◆ Work order
Return exactly the lines of the records below, starting at the line that contains "else as_u64 (pr_generation" and ending at the line that contains "Definition get_pool (name", with both of those lines kept.

Data extracted from a collection:

****************

Definition begin_intent (now : Z) (key fingerprint : string) : Q IntentOutcome :=
  transaction (
    existing ← fetch_optional intents (the_intent key);
    match ir_params_fingerprint <$> existing with
    | Some fp => mret (if negb (String.eqb fp fingerprint) then ParamMismatch else Proceed true)
    | None =>
        inserted ← insert_into intents (fun new old => the_intent (ir_intent_key new) old) {|
          ir_intent_key := key; ir_params_fingerprint := fingerprint; ir_status := "pending";
          ir_response_json := None; ir_created_at := as_i64 now; ir_completed_at := None |};
        unique_or_error inserted ≫= fun _ => mret (Proceed false)
    end).

Definition complete_intent (now : Z) (key response_json : string) : Q unit :=
  update intents (the_intent key) (fun r => {|
    ir_intent_key := ir_intent_key r; ir_params_fingerprint := ir_params_fingerprint r;
    ir_status := "applied"; ir_response_json := Some response_json;
    ir_created_at := ir_created_at r; ir_completed_at := Some (as_i64 now) |})
  ≫= fun _ => mret tt.

Definition get_intent (key : string) : Q (option IntentRecord) :=
  row ← fetch_optional intents (the_intent key);
  match row with
  | Some r => i ← lift (row_to_intent r); mret (Some i)
  | None => mret None
  end.

Definition reap_intents (applied_before : Z) : Q Z :=
  delete_from intents (fun r =>
    String.eqb (ir_status r) "applied"
    && is_some_and (ir_completed_at r) (fun c => Z.ltb c (as_i64 applied_before))).

(** *** Jobs *)

Definition record_job (job : JobRecord) : Q unit :=
  change jobs (insert_or_update (fun new old => String.eqb (jr_id old) (jr_id new))
    (fun old new => {|
      jr_id := jr_id old; jr_cluster := jr_cluster old; jr_submitter := jr_submitter old;
      jr_status := jr_status new; jr_duration_secs := jr_duration_secs new;
      jr_submitted_at := jr_submitted_at old |})
    {| jr_id := j_id job; jr_cluster := j_cluster job; jr_submitter := j_submitter job;
       jr_status := j_status job; jr_duration_secs := as_i64 <$> j_duration_secs job;
       jr_submitted_at := as_i64 (j_submitted_at job) |}).

Definition list_jobs : Q (list JobRecord) :=
  l ← fetch_ordered jobs (fun _ => true) (fun r => - jr_submitted_at r);
  lift (mapM row_to_job l).

(** *** Pools and allocations *)

Definition the_pool (name : string) (r : PoolRow) : bool := String.eqb (pr_name r) name.

Definition upsert_pool (now : Z) (name : string) (spec : PoolSpec) : Q Z :=
  transaction (
    existing ← fetch_optional pools (the_pool name);
    generation ← match existing with
                 | Some row =>
                     cur ← lift (parse (pr_spec_json row));
                     mret (if pool_spec_changed cur spec then u64_add (as_u64 (pr_generation row)) 1
                           else as_u64 (pr_generation row))
                 | None => mret 1
                 end;
    change pools (insert_or_update (fun new old => String.eqb (pr_name old) (pr_name new))
      (fun old new => {|
        pr_name := pr_name old; pr_spec_json := pr_spec_json new; pr_generation := pr_generation new;
        pr_observed_json := pr_observed_json old; pr_observed_at := pr_observed_at old;
        pr_created_at := pr_created_at old |})
      {| pr_name := name; pr_spec_json := to_string spec; pr_generation := as_i64 generation;
         pr_observed_json := None; pr_observed_at := None; pr_created_at := as_i64 now |}) ≫= fun _ =>
    mret generation).

Definition get_pool (name : string) : Q (option StoredPool) :=
  row ← fetch_optional pools (the_pool name);
  match row with
  | Some r => p ← lift (row_to_pool r); mret (Some p)
  | None => mret None
  end.

Definition list_pools : Q (list StoredPool) :=
  l ← fetch_all pools (fun _ => true);
  lift (mapM row_to_pool l).

Definition delete_pool (name : string) : Q unit :=
  affected ← delete_from pools (the_pool name);
  affecting affected ("no such pool " +:+ name).

Definition record_pool_observation (now : Z) (name observed_json : string) : Q unit :=
  update pools (the_pool name) (fun r => {|
    pr_name := pr_name r; pr_spec_json := pr_spec_json r; pr_generation := pr_generation r;
    pr_observed_json := Some observed_json; pr_observed_at := Some (as_i64 now);
    pr_created_at := pr_created_at r |})
  ≫= fun _ => mret tt.

Definition the_allocation (pool project : string) (r : AllocationRow) : bool :=
  String.eqb (lr_pool r) pool && String.eqb (lr_project r) project.

Definition upsert_allocation (alloc : AllocationSpec) : Q unit :=
  let spec_json := to_string alloc in
  change allocations (insert_or_update (fun new old => the_allocation (lr_pool new) (lr_project new) old)
    (fun old new => {| lr_pool := lr_pool old; lr_project := lr_project old;
                       lr_spec_json := lr_spec_json new |})
    {| lr_pool := a_pool alloc; lr_project := a_project alloc; lr_spec_json := spec_json |}).

Definition list_allocations (pool : string) : Q (list AllocationSpec) :=
  l ← fetch_all allocations (fun r => String.eqb (lr_pool r) pool);
  lift (mapM (fun r => parse (lr_spec_json r)) l).

Definition delete_allocation (pool project : string) : Q unit :=
  affected ← delete_from allocations (the_allocation pool project);
  affecting affected ("no such allocation " +:+ pool +:+ "/" +:+ project).
(** The selected rows of the trail, newest first or oldest first. *)
Lemma trail_selected d s p (q : ChainedAuditRow -> Prop) `{!forall r, Decision (q r)} :
  represents J d s -> (forall r, entry_ok r -> p (trail_row r) = true <-> q r) ->
  order_by (fun r => - dr_seq r) (where_ p (d_audit_events d)) = trail_row <$> reverse (filter q (m_audit s)) /\
  order_by dr_seq (where_ p (d_audit_events d)) = trail_row <$> filter q (m_audit s).
Proof.
  intros Hr Hq. pose proof (rep_audit J _ _ Hr) as Ht. pose proof (trail_entries_ok _ _ Hr) as Hok.
  rewrite order_by_descending, order_by_ascending by by apply ascending_where; eapply trail_ascending.
  rewrite (trail_rows _ _ _ _ Ht), where_fmap, (filter_agree _ q), fmap_reverse; [done|].
  intros r Hin. apply Hq. by eapply Forall_forall.
Qed.

Lemma decode_entries l :
  Forall entry_ok l ->
  mapM row_to_audit_event (trail_row <$> l) = Ok ((fun r => (row_seq r, row_event r)) <$> l).
Proof.
  induction 1 as [|r l Hr Hl IH]; [done|]. cbn [fmap list_fmap mapM]. rewrite (entry_decodes r Hr).
  cbn. cbn in IH. by rewrite IH.
Qed.

Lemma same_audit d s f : represents J d s -> reads_same d s (list_audit f) (Store.list_audit f).
Proof.
  intros Hr. unfold list_audit, Store.list_audit. run_query.
  destruct (trail_selected d s (audit_where f) (fun r =>
    is_none_or (af_cursor f) (fun c => Z.ltb (row_seq r) c) && matches f (row_event r) = true) Hr) as [-> _].
  { intros r Hin. by rewrite audit_where_matches. }
  set (sel := filter _ (m_audit s)).
  assert (Forall entry_ok (reverse sel)) as Hok.
  { apply Forall_forall. intros r Hr'. rewrite elem_of_reverse in Hr'. apply list_elem_of_filter in Hr' as [_ Hr'].
    eapply Forall_forall; [by eapply trail_entries_ok|done]. }
  set (limit := Z.to_nat (effective_limit f)).
  rewrite <- fmap_reverse. set (rows := (fun r => (row_seq r, row_event r)) <$> reverse sel).
  assert (mapM row_to_audit_event (take (limit + 1) (trail_row <$> reverse sel)) = Ok (take (limit + 1) rows)) as ->.
  { unfold rows. rewrite <- !fmap_take. by apply decode_entries, Forall_take. }
  cbv beta iota zeta. rewrite length_take. destruct (Nat.ltb_spec limit (length rows)) as [Hl|Hl].
  - replace (Nat.ltb limit (Nat.min (limit + 1) (length rows))) with true
      by (symmetry; apply Nat.ltb_lt; lia).
    by rewrite take_take, Nat.min_l by lia.
  - replace (Nat.ltb limit (Nat.min (limit + 1) (length rows))) with false
      by (symmetry; apply Nat.ltb_ge; lia).
    by rewrite take_ge by lia.
Qed.

Lemma decode_chain l :
  Forall entry_ok l ->
  mapM (fun r => e ← row_to_audit_event r; mret (e, dr_chain_hash r)) (trail_row <$> l) = Ok l.
Proof.
  induction 1 as [|r l Hr Hl IH]; [done|]. cbn [fmap list_fmap mapM]. rewrite (entry_decodes r Hr).
  cbn. cbn in IH. rewrite IH. by destruct r as [[? ?] ?].
Qed.

Lemma find_filter {A} (p : A -> bool) l : find p l = head (filter (fun x => p x = true) l).
Proof. induction l as [|x l IH]; [done|]. cbn [find]. rewrite filter_cons, IH. by destruct (p x). Qed.

Lemma newest_below d s f :
  represents J d s ->
  newest_hash (order_by (fun r => - dr_seq r) (where_ (fun r => Z.ltb (dr_seq r) (clamp_i64 f)) (d_audit_events d)))
  = row_hash <$> find (fun r => Z.ltb (row_seq r) f) (reverse (m_audit s)).
Proof.
  intros Hr. destruct (trail_selected d s (fun r => Z.ltb (dr_seq r) (clamp_i64 f))
    (fun r => Z.ltb (row_seq r) f = true) Hr) as [-> _].
  - intros r (_ & Hs & _). by rewrite (clamped_ltb (row_seq r)) by done.
  - rewrite find_filter, filter_rev. unfold newest_hash. 
    by destruct (reverse (filter _ (m_audit s))).
Qed.

(** Nothing precedes the start of the trail. *)
Lemma none_below_one d s f :
  represents J d s -> f <= 1 -> find (fun r => Z.ltb (row_seq r) f) (reverse (m_audit s)) = None.
Proof.
  intros Hr Hf. pose proof (trail_entries_ok _ _ Hr) as Hok. rewrite find_filter.
  destruct (filter _ _) as [|r l] eqn:E; [done|]. exfalso.
  assert (r ∈ filter (fun r => Z.ltb (row_seq r) f = true) (reverse (m_audit s))) as Hin by (rewrite E; by left).
  apply list_elem_of_filter in Hin as [Hlt Hin]. rewrite elem_of_reverse in Hin.
  rewrite Forall_forall in Hok. destruct (Hok _ Hin) as [Hs _]. apply Z.ltb_lt in Hlt. lia.
Qed.

Lemma same_window d s from n :
  represents J d s ->
  mapM (fun r => e ← row_to_audit_event r; mret (e, dr_chain_hash r))
    (take n (order_by dr_seq (where_ (fun r => is_none_or from (fun f => Z.leb (clamp_i64 f) (dr_seq r)))
      (d_audit_events d))))
  = Ok (take n (filter (fun r => default 1 from <= row_seq r) (m_audit s))).
Proof.
  intros Hr. pose proof (trail_entries_ok _ _ Hr) as Hok.
  destruct (trail_selected d s (fun r => is_none_or from (fun f => Z.leb (clamp_i64 f) (dr_seq r)))
    (fun r => default 1 from <= row_seq r) Hr) as [_ ->].
  - intros r (Hlo & Hs & _). destruct from as [f|]; cbn [is_none_or default]; [|done].
    rewrite (clamped_leb_l (row_seq r)) by done. apply Z.leb_le.
  - rewrite <- fmap_take. apply decode_chain, Forall_take, Forall_forall.
    intros r [_ Hin]%list_elem_of_filter. by eapply Forall_forall.
Qed.

Lemma same_chain d s from n : represents J d s -> reads_same d s (audit_chain from n) (Store.audit_chain from n).
Proof.
  intros Hr. pose proof (same_window d s from (Z.to_nat n) Hr) as Hw.
  unfold audit_chain, Store.audit_chain. run_query.
  destruct from as [f|]; [destruct (Z.ltb_spec 1 f)|]; cbv beta iota zeta delta [calm faults db tail];
    rewrite Hw; cbv beta iota zeta; cbn [fst snd default].
  - by rewrite (newest_below _ _ _ Hr).
  - by rewrite (none_below_one _ _ _ Hr) by done.
  - by rewrite (none_below_one _ _ _ Hr) by done.
Qed.

(** *** Users and assignments, in the order of their keys *)

Lemma same_users d s : represents J d s -> reads_same d s list_local_users Store.list_local_users.
Proof.
  intros Hr. unfold list_local_users, Store.list_local_users. run_query.
  destruct (read_many (users_mapped J) (fun _ => true) (fun _ => true) row_to_local_user d s
    (scan (d_local_users d))) as (vs & -> & Hm & Hp);
    [by intros k u Hu; split; [eapply user_decodes|]|done|by rewrite where_all; apply scan_perm|].
  rewrite filter_everything in Hp.
  rewrite (sort_stable_fmap user_row _ (fun a b => str_leb (lu_username a) (lu_username b))) by done.
  rewrite (mapM_encoded user_row).
  - f_equal. f_equal. apply sort_stable_unique; [| | |done].
    + intros a b. apply str_leb_total.
    + intros a b c. apply str_leb_trans.
    + intros a b Ha Hb Hab Hba. rewrite Hp in Ha, Hb.
      apply elem_of_map_values in Ha as [ka Ha], Hb as [kb Hb].
      pose proof (str_leb_antisym _ _ Hab Hba) as Hk.
      pose proof (map_ok J (users_mapped J) ka d s a Hr Ha) as [<- _].
      pose proof (map_ok J (users_mapped J) kb d s b Hr Hb) as [<- _]. rewrite Hk in Ha. congruence.
  - apply Forall_forall. intros u. rewrite elem_of_sort_stable, Hp, elem_of_map_values. intros [k Hk].
    eapply user_decodes. by eapply (map_ok J (users_mapped J)).
Qed.

Lemma same_assignments d s p :
  represents J d s -> reads_same d s (list_role_assignments p) (Store.list_role_assignments p).
Proof.
  intros Hr. unfold list_role_assignments, Store.list_role_assignments. run_query.
  destruct (read_many (assignments_mapped J) (fun r => is_none_or p (String.eqb (gr_principal r)))
    (fun a => is_none_or p (String.eqb (ra_principal a))) row_to_assignment d s
    (scan (where_ (fun r => is_none_or p (String.eqb (gr_principal r))) (d_role_assignments d))))
    as (vs & -> & Hm & Hp);
    [by intros k u Hu; split; [eapply assignment_decodes|]|done|apply scan_perm|].
  rewrite (sort_stable_fmap assignment_row _ assignment_leb) by done.
  rewrite (mapM_encoded assignment_row).
  - f_equal. f_equal. apply sort_stable_unique; [apply assignment_leb_total|apply assignment_leb_trans| |done].
    intros a b Ha Hb Hab Hba. rewrite Hp in Ha, Hb.
    apply list_elem_of_filter in Ha as [_ [ka Ha]%elem_of_map_values], Hb as [_ [kb Hb]%elem_of_map_values].
    pose proof (assignment_leb_antisym _ _ Hab Hba) as (Hk1 & Hk2 & Hk3).
    pose proof (map_ok J (assignments_mapped J) ka d s a Hr Ha) as [<- _].
    pose proof (map_ok J (assignments_mapped J) kb d s b Hr Hb) as [<- _].
    rewrite Hk1, Hk2, Hk3 in Ha. congruence.
  - apply Forall_forall. intros u. rewrite elem_of_sort_stable, Hp, list_elem_of_filter, elem_of_map_values.
    intros [_ [k Hk]]. eapply assignment_decodes. by eapply (map_ok J (assignments_mapped J)).
Qed.
Lemma turns_steps l w : rtc (pg_step hashtext) w (turns l w).
Proof.
  revert w. induction l as [|i l IH]; intros w; [apply rtc_refl|]. cbn.
  destruct (turn i w) as [w'|] eqn:E; cbn; [|apply IH].
  eapply rtc_l; [by eapply turn_step|apply IH].
Qed.
End turns.

Module PgRuns.
Import Toy.
#[local] Existing Instance Toy.codec.
#[local] Existing Instance Toy.engine.
#[local] Existing Instance Toy.engine_laws.
#[local] Existing Instance Toy.json.
#[local] Instance bytes : Collation := str_leb.
#[local] Instance bytes_laws : CollationLaws.
Proof. split; [apply str_leb_total|apply str_leb_trans|apply str_leb_antisym]. Qed.

Definition hash (s : string) : Z := Z.of_nat (String.length s).

(** Three servers: two create the same cluster, both write the trail, one opens an
    intent, one flips the desired state; statement by statement in turn. *)
Definition calls : list store_op := [
  OpUpsertDesired 10 "c1" demo_spec; OpUpsertDesired 11 "c1" demo_spec;
  OpRecordAudit (demo_event 1); OpRecordAudit (demo_event 2);
  OpBeginIntent 12 "c1/1" "fp"; OpSetDesired 20 "c1" DTerminated].
Definition busy : World := turns hash (List.concat (replicate 12 [0; 1; 2; 3; 4; 5]%nat)) (opening calls).


(** Failed logins are counted in two statements without a lock: two at once count
    as one. *)
Definition logins : list store_op := [
  OpCreateUser 5 "alice" None "hash" LViewer; OpLoginFailure 100 "alice"; OpLoginFailure 100 "alice"].
Example parallel_failures_count_once :
  fst (solo (get_local_user "alice") (w_db (turns hash [0; 1; 2; 1; 2]%nat (opening logins))))
  = fst (solo (get_local_user "alice") (w_db (turns hash [0; 1; 1]%nat (opening logins)))).
Proof. vm_compute. reflexivity. Qed.
(* ===== verification/SchemaFacts.v ===== *)
(** * What booting does to a database

    [upgraded] is the catalog an older one is meant to become: the tables and
    indexes it lacks, and in its own tables the columns they lack, every row with
    the cells it had and defaults in the new ones. Booting gets there, whatever was
    there before and wherever an earlier boot was cut short, and ends with a
    chained audit trail. *)

From S2P Require Import Prelude Float64 Core Store StoreFacts Sql SqliteStore SqliteFacts SqliteRefine SqliteReads SqliteProps.
From S2P Require Import PostgresStore Schema Sample.
#[local] Open Scope Z_scope.
#[local] Open Scope string_scope.
#[local] Open Scope list_scope.

Lemma map_union_dom_absorb {V} (m new : gmap string V) : dom new ⊆ dom m -> m ∪ new = m.
Proof.
  intros Hd. apply map_eq. intros k. rewrite lookup_union.
  destruct (m !! k) eqn:E; [by destruct (new !! k)|]. destruct (new !! k) eqn:En; [|done].
  apply not_elem_of_dom in E. apply elem_of_dom_2 in En. set_solver.
Qed.

(** ** The catalog at its newest *)

Section upgrade.
Context (schema : list Ddl) (alters : list AddColumn).

Definition created : gmap string CatTable :=
  list_to_map (omap (fun st => match st with
                               | CreateTable name columns key => Some (name, new_table columns key)
                               | _ => None
                               end) schema).
Definition indexed : gmap string (string * list string) :=
  list_to_map (omap (fun st => match st with
                               | CreateIndex name table columns => Some (name, (table, columns))
                               | _ => None
                               end) schema).
Definition added (table : string) : gmap string Column :=
  list_to_map ((fun m => (ac_name m, ac_column m)) <$> filter (fun m => ac_table m = table) alters).

Definition upgraded (cat : Catalog) : Catalog := {|
  cat_tables := map_imap (fun name t => Some (widen (added name) t)) (cat_tables cat ∪ created);
  cat_indexes := cat_indexes cat ∪ indexed;
  cat_seq := cat_seq cat |}.

(** What an index is on: a table made before it, with its columns. *)
Fixpoint tables_first (seen : list string) (l : list Ddl) : bool :=
  match l with
  | [] => true
  | CreateTable name _ _ :: l => tables_first (name :: seen) l
  | CreateIndex _ table _ :: l => bool_decide (table ∈ seen) && tables_first seen l
  end.

(** Statements that do not contradict one another. *)
Definition table_names : list string :=
  omap (fun st => match st with CreateTable name _ _ => Some name | _ => None end) schema.
Definition index_names : list string :=
  omap (fun st => match st with CreateIndex name _ _ => Some name | _ => None end) schema.

Record sound : Prop := {
  sd_order : tables_first [] schema = true;
  sd_tables : NoDup table_names;
  sd_indexes : NoDup index_names;
  sd_index : Forall (fun st => match st with
    | CreateTable _ _ _ => True
    | CreateIndex _ table columns => has_columns columns <$> created !! table = Some true
    end) schema;
  sd_columns : NoDup ((fun m => (ac_table m, ac_name m)) <$> alters);
  sd_alter : Forall (fun m => ac_table m ∈ table_names /\
    col_not_null (ac_column m) && is_null (col_default (ac_column m)) = false) alters;
}.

****************

◆ Your response
                           else as_u64 (pr_generation row))
                 | None => mret 1
                 end;
    change pools (insert_or_update (fun new old => String.eqb (pr_name old) (pr_name new))
      (fun old new => {|
        pr_name := pr_name old; pr_spec_json := pr_spec_json new; pr_generation := pr_generation new;
        pr_observed_json := pr_observed_json old; pr_observed_at := pr_observed_at old;
        pr_created_at := pr_created_at old |})
      {| pr_name := name; pr_spec_json := to_string spec; pr_generation := as_i64 generation;
         pr_observed_json := None; pr_observed_at := None; pr_created_at := as_i64 now |}) ≫= fun _ =>
    mret generation).

Definition get_pool (name : string) : Q (option StoredPool) :=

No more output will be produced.